::: EXERCISE DATA

(** X19.  The guard of DeleteSlot and its delete are two store calls.
    When a CreateBooking for the same slot is served between them, both
    requests answer 200 and the store is left with a Booking whose Slot
    is gone: integrity, kept when requests are served one at a time, is
    not kept under interleaving. *)
Theorem delete_races_with_booking (p : Process) (slot : AvailableSlot)
    (body : BookingBody) (oid name email : string) (n1 n2 n3 n4 n5 : N)
    (Hid : slot_id slot <> "")
    (Hs : body_slotId body = Some (slot_id slot))
    (Hn : body_clientName body = Some name) (Hn' : name <> "")
    (He : body_clientEmail body = Some email) (He' : email <> "") :
  let s0 := mkSystem p (mkDB [slot] [])
                     [delete_available_slots 1 (slot_id slot);
                      post_bookings 1 body oid] in
  let b := mkBooking oid (slot_id slot) (slot_date slot) (slot_time slot)
                     name email (JS.orElse (body_clientPhone body) "") n4 in
  integrity (db s0)
  /\ exec s0 [Resume 0 n1; Resume 1 n2; Resume 1 n3; Resume 1 n4; Resume 0 n5]
     = Some (mkSystem p (mkDB [] [b])
               [Ret (json (JObj [("message", JStr "Platz erfolgreich gelöscht")]));
                Ret (json (formatBooking b))])
  /\ ~ integrity (mkDB [] [b]).
Proof.
  intros s0 b. split; [intros b0 []|]. split.
  - subst s0 b. unfold post_bookings, delete_available_slots.
    simpl not_connected. cbv iota. rewrite Hs, Hn, He.
    rewrite (proj2 (truthy_Some (Some (slot_id slot))))
      by (eexists; split; [reflexivity | exact Hid]).
    rewrite (proj2 (truthy_Some (Some name)))
      by (eexists; split; [reflexivity | exact Hn']).
    rewrite (proj2 (truthy_Some (Some email)))
      by (eexists; split; [reflexivity | exact He']).
    simpl negb. simpl orb. cbv iota.
    assert (Hfind : forall bks, slot_findById (slot_id slot) (mkDB [slot] bks)
                                = Some slot).
    { intros bks. unfold slot_findById. simpl. now rewrite String.eqb_refl. }
    do 5 (eapply eq_trans;
          [ eapply exec_resume_cons;
            [ reflexivity
            | repeat progress (simpl; unfold slot_findByIdAndDelete;
                               rewrite ?Hfind, ?String.eqb_refl);
              reflexivity ]
          | simpl insert ]).
    reflexivity.
  - intros Hint. destruct (Hint b (or_introl eq_refl)) as (s1 & [] & _).
Qed.

(** [delete_races_with_booking] for one slot and one client. *)
Lemma delete_races_with_booking_witness :
  let slot := mkSlot "s1" "2024-06-01" "09:00" (Some true) in
  let body := mkBookingBody (Some "s1") (Some "Jane Doe")
                            (Some "jane@example.com") None in
  let b := mkBooking "b1" "s1" "2024-06-01" "09:00" "Jane Doe"
                     "jane@example.com" "" 104 in
  exec (mkSystem (mkProcess None 1 ∅) (mkDB [slot] [])
                 [delete_available_slots 1 "s1"; post_bookings 1 body "b1"])
       [Resume 0 101; Resume 1 102; Resume 1 103; Resume 1 104; Resume 0 105]
  = Some (mkSystem (mkProcess None 1 ∅) (mkDB [] [b])
            [Ret (json (JObj [("message", JStr "Platz erfolgreich gelöscht")]));
             Ret (json (formatBooking b))])
  /\ ~ integrity (mkDB [] [b]).
Proof.
  intros slot body b.
  refine (proj2 (delete_races_with_booking (mkProcess None 1 ∅) slot body "b1"
                   "Jane Doe" "jane@example.com" 101 102 103 104 105
                   _ eq_refl eq_refl _ eq_refl _)); discriminate.
Defined.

::::::

* **PROBLEM DESCRIPTION**:
Please copy the lines above from the line with "let b := mkBooking oid" up to and including the line with "Resume 0 n5]", exactly as written and with nothing else.

* **FINAL ANSWER**:
  let b := mkBooking oid (slot_id slot) (slot_date slot) (slot_time slot)
                     name email (JS.orElse (body_clientPhone body) "") n4 in
  integrity (db s0)
  /\ exec s0 [Resume 0 n1; Resume 1 n2; Resume 1 n3; Resume 1 n4; Resume 0 n5]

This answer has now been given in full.